By Matt Glynn  |  The Buffalo News  |  1/28/16

What Buffalo Niagara’s legal landscape looks like after a year of upheaval

The region’s roster of law firms underwent a shakeup last year, and the effects will be fully felt this year.

Two of the region’s top four firms – Damon Morey and Jaeckle, Fleischmann & Mugel – were absorbed through deals. And with those transactions, two Syracuse-based firms strengthened their presence here.

The region has numerous law firms of all sizes and specialties. The four largest are:

Bond, Schoeneck & King: Lawyers and support staff from Bond’s Buffalo office and Jaeckle are getting to know each other better, after Syracuse-based Bond completed its acquisition of Jaeckle on Jan. 1.

Bond already had a Buffalo office but says it now has the full-service location here it had sought. For its part, Jaeckle said the deal filled holes in certain practice areas. Their combined office consists of 52 lawyers and 28 support staff.
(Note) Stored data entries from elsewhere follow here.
(* ===== verification/SkipSearch.v ===== *)
(** * The compressed outputs can be searched

    A reader of the compressed outputs of [SkipCompressed], and the theorem
    that it finds every key of the list and its first value. *)
From stdpp Require Import sorting.
From Stdlib Require Import ZArith Lia.
From S2P Require Import Prelude Util BlockBuffer Reader SkipList SkipOutput Bloom SkipCompressed SkipTrie.
#[local] Open Scope Z_scope.

(** ** The slices of a key, from its end *)
Fixpoint slices (n : nat) (w : Z) (key : list Z) : list (list Z) :=
  match n with O => [] | S n => zslice (w * Z.of_nat n) w key :: slices n w key end.

Lemma length_slices n w key : length (slices n w key) = n.
Proof. induction n; cbn; congruence. Qed.

Lemma lookup_slices n w key j : (j < n)%nat -> slices n w key !! j = Some (zslice (w * Z.of_nat (n - j - 1)) w key).
Proof.
  revert j. induction n as [|n IH]; intros j Hj; [lia|]. destruct j as [|j]; cbn [slices].
  - change (Some (zslice (w * Z.of_nat n) w key) = Some (zslice (w * Z.of_nat (S n - 0 - 1)) w key)). do 3 f_equal. lia.
  - apply (IH j). lia.
Qed.

Lemma zlen_slices n w key : 0 <= w -> w * Z.of_nat n <= zlen key -> Forall (fun x => zlen x = w) (slices n w key).
Proof.
  intros Hw. induction n as [|n IH]; intros Hl; cbn [slices]; [constructor|].
  rewrite Nat2Z.inj_succ in Hl. constructor; [|apply IH; nia]. apply zlen_zslice; nia.
Qed.

Lemma slices_read n w key N : 0 <= w -> zlen key = w * N -> N = Z.of_nat n -> reads w key N 0 (slices n w key).
Proof.
  intros Hw Hl -> j x Hj. pose proof (lookup_lt_Some _ _ _ Hj) as Hlt. rewrite length_slices in Hlt.
  rewrite lookup_slices in Hj by done. injection Hj as <-.
  rewrite zread_Ok by nia. do 3 f_equal. lia.
Qed.

Lemma zslice_none {A} o w (l : list A) : zslice o (w * Z.of_nat 0) l = [].
Proof. rewrite Z.mul_0_r. unfold zslice. apply take_0. Qed.

(** The first [j] slices are the last [w * j] bytes. *)
Lemma take_slices n w a b : 0 <= w -> zlen a = zlen b -> w * Z.of_nat n <= zlen a -> forall j, (j <= n)%nat ->
  take j (slices n w a) = take j (slices n w b)
  <-> zslice (w * Z.of_nat (n - j)) (w * Z.of_nat j) a = zslice (w * Z.of_nat (n - j)) (w * Z.of_nat j) b.
Proof.
  intros Hw Hab. induction n as [|n IH]; intros Hl j Hj.
  { replace j with O by lia. by rewrite !zslice_none. }
  destruct j as [|j]; [by rewrite !zslice_none|]. cbn [slices take].
  specialize (IH ltac:(nia) j ltac:(lia)). replace (S n - S j)%nat with (n - j)%nat by lia.
  replace (w * Z.of_nat (S j)) with (w * Z.of_nat j + w) by nia. rewrite !zslice_app by nia.
  assert (Esum : w * Z.of_nat (n - j) + w * Z.of_nat j = w * Z.of_nat n) by nia. rewrite Esum.
  assert (Hn : w * Z.of_nat n <= zlen a) by nia. assert (Hp : 0 <= w * Z.of_nat (n - j) /\ 0 <= w * Z.of_nat j) by nia.
  assert (Hlen : length (zslice (w * Z.of_nat (n - j)) (w * Z.of_nat j) a) = length (zslice (w * Z.of_nat (n - j)) (w * Z.of_nat j) b)).
  { pose proof (zlen_zslice (w * Z.of_nat (n - j)) (w * Z.of_nat j) a ltac:(lia) ltac:(lia) ltac:(lia)).
    pose proof (zlen_zslice (w * Z.of_nat (n - j)) (w * Z.of_nat j) b ltac:(lia) ltac:(lia) ltac:(lia)). unfold zlen in *. lia. }
  split.
  - intros [= E1 E2]. apply IH in E2. by rewrite E1, E2.
  - intros E. apply app_inj_1 in E as [E1 E2]; [|done]. apply IH in E1. by rewrite E1, E2.
Qed.

(** ** The order of integer keys *)
Abbreviation bytes := (Forall (fun b : Z => 0 <= b < 256)).

Lemma le_val_inj a b : bytes a -> bytes b -> zlen a = zlen b -> le_val a = le_val b -> a = b.
Proof.
  intros Ha Hb Hl E. rewrite <-(le_bytes_le_val a), <-(le_bytes_le_val b) by done. rewrite E. f_equal. unfold zlen in Hl. lia.
Qed.

(** The number in the last bytes. *)
Lemma le_val_high o n a : bytes a -> 0 <= o -> 0 <= n -> o + n = zlen a -> le_val (zslice o n a) = le_val a / 2 ^ (8 * o).
Proof.
  intros Ha Ho Hn Hl. pose proof (zslice_app 0 o n a ltac:(lia) ltac:(lia) ltac:(lia)) as E. rewrite Z.add_0_l in E.
  rewrite (zslice_full a) in E by lia. set (l := zslice 0 o a) in *. set (h := zslice o n a) in *.
  assert (Hlo : zlen l = o) by (apply zlen_zslice; lia).
  assert (Hb : bytes l) by (rewrite E in Ha; by apply Forall_app in Ha as [? _]).
  pose proof (le_val_range l Hb) as Hr. rewrite Hlo in Hr.
  rewrite E, le_val_app, Hlo. rewrite Z.mul_comm, Z.div_add by lia. rewrite Z.div_small by lia. lia.
Qed.

(** Keys between two keys that begin with the same slices begin so as well. *)
Lemma between_slices n w a p b j : 0 <= w -> zlen a = w * Z.of_nat n -> zlen p = zlen a -> zlen b = zlen a ->
  bytes a -> bytes p -> bytes b -> le_val a <= le_val p <= le_val b ->
  take j (slices n w a) = take j (slices n w b) -> take j (slices n w p) = take j (slices n w b).
Proof.
  intros Hw Hla Hlp Hlb Ha Hp Hb Hle. destruct (decide (j <= n)%nat) as [Hj|Hj].
  2:{ intros E. rewrite !(take_ge (slices _ _ _)) in E by (rewrite length_slices; lia).
      rewrite !(take_ge (slices _ _ _)) by (rewrite length_slices; lia).
      assert (E' : take n (slices n w a) = take n (slices n w b)) by (by rewrite E).
      apply take_slices in E'; [|lia|lia|lia|lia]. rewrite Nat.sub_diag, Z.mul_0_r, !zslice_full in E' by lia. subst b.
      f_equal. apply le_val_inj; (done || lia). }
  rewrite !take_slices by lia. intros E. set (o := w * Z.of_nat (n - j)) in *. set (m := w * Z.of_nat j) in *.
  assert (Hom : o + m = zlen a) by (unfold o, m; nia). assert (Ho : 0 <= o /\ 0 <= m) by (unfold o, m; nia).
  assert (Hsub : forall l, bytes l -> bytes (zslice o m l)) by (intros l Hl; unfold zslice; by apply Forall_take, Forall_drop).
  apply le_val_inj; [by apply Hsub|by apply Hsub|rewrite !zlen_zslice; lia|].
  assert (Ev : le_val (zslice o m a) = le_val (zslice o m b)) by (by rewrite E).
  rewrite !le_val_high in * by (done || lia).
  pose proof (Z.div_le_mono (le_val a) (le_val p) (2 ^ (8 * o)) ltac:(lia) ltac:(lia)).
  pose proof (Z.div_le_mono (le_val p) (le_val b) (2 ^ (8 * o)) ltac:(lia) ltac:(lia)). lia.
Qed.

(** ** The layers after some keys *)
Lemma open_path_le ls : (length (open_path ls) <= length ls)%nat.
Proof. induction ls as [|a ls IH]; [done|]. unfold open_path in *. cbn [omap list_omap]. destruct (fst <$> op a); cbn in *; lia. Qed.

Lemma open_path_all ls : length (open_path ls) = length ls <-> Forall (fun a => is_Some (op a)) ls.
Proof.
  induction ls as [|a ls IH]; [done|]. rewrite Forall_cons, <-IH. pose proof (open_path_le ls) as Hle.
  unfold open_path in *. cbn [omap list_omap]. destruct (op a) as [e|]; cbn in *.
  - split; [intros H; split; [done|lia]|intros [_ H]; lia].
  - split; [lia|]. by intros [[? ?] _].
Qed.

Section built.
Context (w : Z) (N : nat) (HN : N <> O).

Record Built (k u : Z) (ls : list ALayer) (ks : list (list (list Z) * Z)) : Prop := {
  bt_length : length ls = N;
  bt_trie : trie_ok 0 ls ks;
  bt_lens : lens N ks;
  bt_open : opened u ls;
  bt_good : Forall (good_layer w) ls;
  bt_sizes : Forall (fun a => size a <= k) ls;
  bt_counts : counts k ls;
  bt_value : 0 <= u < OFFSET_BIT }.

Definition no_layers : list ALayer := replicate N (mkALayer [] None 0).

Lemma built_small k u ls ks : Built k u ls ks -> k < OFFSET_BIT -> small ls.
Proof. intros B Hk. eapply Forall_impl; [apply (bt_sizes _ _ _ _ B)|]. intros a Ha. cbn in Ha. lia. Qed.

Lemma built_ne k u ls ks : Built k u ls ks -> ls <> [].
Proof. intros B ->. by apply HN, eq_sym, (bt_length _ _ _ _ B). Qed.

Lemma lens_snoc n ks (xs : list (list Z)) v : lens n ks -> length xs = n -> lens n (ks ++ [(xs, v)]).
Proof.
  intros H Hl k v' Hin. apply elem_of_app in Hin as [Hin|Hin]; [by eapply H|]. apply list_elem_of_singleton in Hin. congruence.
Qed.

Lemma built_first xs v : length xs = N -> Forall (fun x => zlen x = w) xs -> 0 <= v < OFFSET_BIT ->
  Built 1 v (fresh 0 no_layers xs v) [(xs, v)] /\ open_path (fresh 0 no_layers xs v) = xs.
Proof.
  intros Hl Hx Hv. assert (Hln : length xs = length no_layers) by (unfold no_layers; by rewrite length_replicate).
  assert (Hempty : forall P : ALayer -> Prop, P (mkALayer [] None 0) -> Forall P no_layers) by (intros P HP; by apply Forall_replicate).
  destruct (fresh_open xs 0 no_layers v Hln) as [Ep Ev]; [intros ->; by apply HN|]. split; [|done].
  constructor; [by rewrite fresh_length, <-Hln| | | | | | |done].
  - unfold no_layers in *. destruct N as [|n]; [done|]. destruct xs as [|x xs]; [done|]. cbn [replicate].
    apply (fresh_path xs 0 (mkALayer [] None 0)); [cbn in Hln; lia| |done].
    apply Forall_replicate. reflexivity.
  - intros k v' Hin. apply list_elem_of_singleton in Hin. congruence.
  - split; [|done]. apply open_path_all. by rewrite Ep, fresh_length, Hln.
  - apply fresh_good; try done; [apply Hempty; constructor|apply Hempty; reflexivity].
  - apply (fresh_sizes xs 0 no_layers v 0). by apply Hempty.
  - apply (fresh_counts xs 0 no_layers v 0); [lia|]. by apply Hempty.
Qed.
(* ===== verification/DataHandler.v ===== *)
(** * The offline data handler (experiment/dataHandler.cpp)

    A program that prepares the disk for the query experiments from a capture
    file: it reads the file into memory, walks its records behind the 24-byte
    file header, links each packet to the next one of its flow by storing the
    distance in the earlier packet's header (the field a capture file uses for
    the original length), writes an [IndexStore] record for each packet that
    starts a chain, and copies the linked packets and the index records to
    their places on the block device.

    The capture file is the list of its bytes, the device a function from byte
    addresses to bytes; [pread] and [pwrite] are taken to succeed in full.  The
    contents of fresh memory is a parameter. *)
From S2P Require Import Prelude Util Aggregator Reader.
From Stdlib Require Import ZArith Lia.

(** ** The block device *)
Definition device : Type := Z -> Z.

Definition pread (d : device) (n off : Z) : list Z := (fun i => d (off + i)) <$> zseq n.

Definition pwrite (d : device) (off : Z) (l : list Z) : device := fun a =>
  if a <? off then d a
  else match l !! Z.to_nat (a - off) with Some b => b | None => d a end.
As they prepared to complete the deal, the two firms formed about a dozen teams related to individual practice groups, to make the transition as smooth as possible. “That’s when you got a great sense that everything we had hoped, in terms of a great cultural fit, proved to be true,” said Daniel P. Forsyth, co-managing member of the Buffalo office.

The two firms also prepared their clients for the change. “I’ve probably talked to 50 clients personally, and the reaction has been universally enthusiastic and positive,” said Joseph P. Kubarek, formerly Jaeckle’s managing partner and now co-managing member of the Buffalo office. “I think clients realized this gives us the opportunity to provide them everything we did for them in the past, and some new services and more depth.”

Kevin M. Bernstein, chairman of Bond’s management committee, said the deal allowed Bond to get in on the “ground floor” of new development in the Buffalo Niagara region. “And I think we’re in a much better position to be part of it now with this combination than we ever were before.”

Barclay Damon: Hiscock & Barclay didn’t complete its deal with Damon Morey until last June, so 2016 marks the combined firm’s first full year of business. Barclay Damon consists of a dozen offices, including one in Buffalo.

The Buffalo location is Barclay Damon’s largest office, with 105 attorneys.

The combination has enhanced the legal services available to the firm’s clients, said James Domagalski, co-managing partner of the Buffalo office along with Peter S. Marlette. He recalled an example from the first week after the deal was completed, when a legacy Damon Morey client had a cybersecurity issue. “Because it was now Barclay Damon, there was a team of lawyers who had handled a lot of cybersecurity law who were able to jump right in.”

Marlette said the firm frequently uses videoconferencing to connect clients with lawyers based at other Barclay Damon offices, to tap into their expertise. “You don’t always have to be shoulder to shoulder with the people you’re working with.”

Hodgson Russ: The firm remains the dominant player in Buffalo: it has 164 lawyers based here, among nearly 400 employees who work for the firm here.

Development unfolding in downtown Buffalo and places such as the Buffalo Niagara Medical Campus has generated a positive impact on its business, said Daniel C. Oliverio, the firm’s chairman. “We’ve already seen it affect our recruiting of new lawyers and lateral lawyers,” he said.

For lawyers fresh out of law school, he said, Buffalo is now more of a destination than in the past. “Things are starting to change,” he said.

Oliverio said Hodgson Russ expects growth in standard areas of practice such as litigation, but also in areas including real estate finance, taxes and cross-border activity.

“You’re generally seeing an increase across the board, which is very good for Western New York,” he said.

Hodgson Russ has a total of six offices, including one in Toronto. The law firm, which was established in 1817, is approaching its 200th anniversary.

Oliverio said Hodgson Russ is used to seeing comings and goings involving other firms in the market, but its focus hasn’t changed because of those deals. “We’re continuing to do what we do,” he said.

Phillips Lytle: Two years ago, the firm moved from what was then the One HSBC Center tower into the revitalized building named One Canalside.

Now settled in its new home, the firm has continued to grow. It is coming off a strong 2015, with many of those revenues generated from outside of Western New York, said David McNamara, managing partner. And some of the work the firm handles from its Buffalo office is for clients who are not even located here.

“If you have the expertise, you get a pricing advantage by virtue of being in Buffalo,” he said.

Some of the practices showing particular strength include project development, banking and finance, energy and pharmaceuticals, McNamara said.

Phillips Lytle has eight offices, including a Washington, D.C., office it added in 2014. “We’re looking at opportunities to strengthen and grow our practice there,” he said.

The firm has about 290 employees in Buffalo, about 100 of whom are lawyers.

As for the recent acquisitions involving other firms in the region, McNamara said: “These transactions don’t change the landscape for us significantly, because it’s not as if new lawyers with new capabilities are being introduced to the marketplace for the first time.”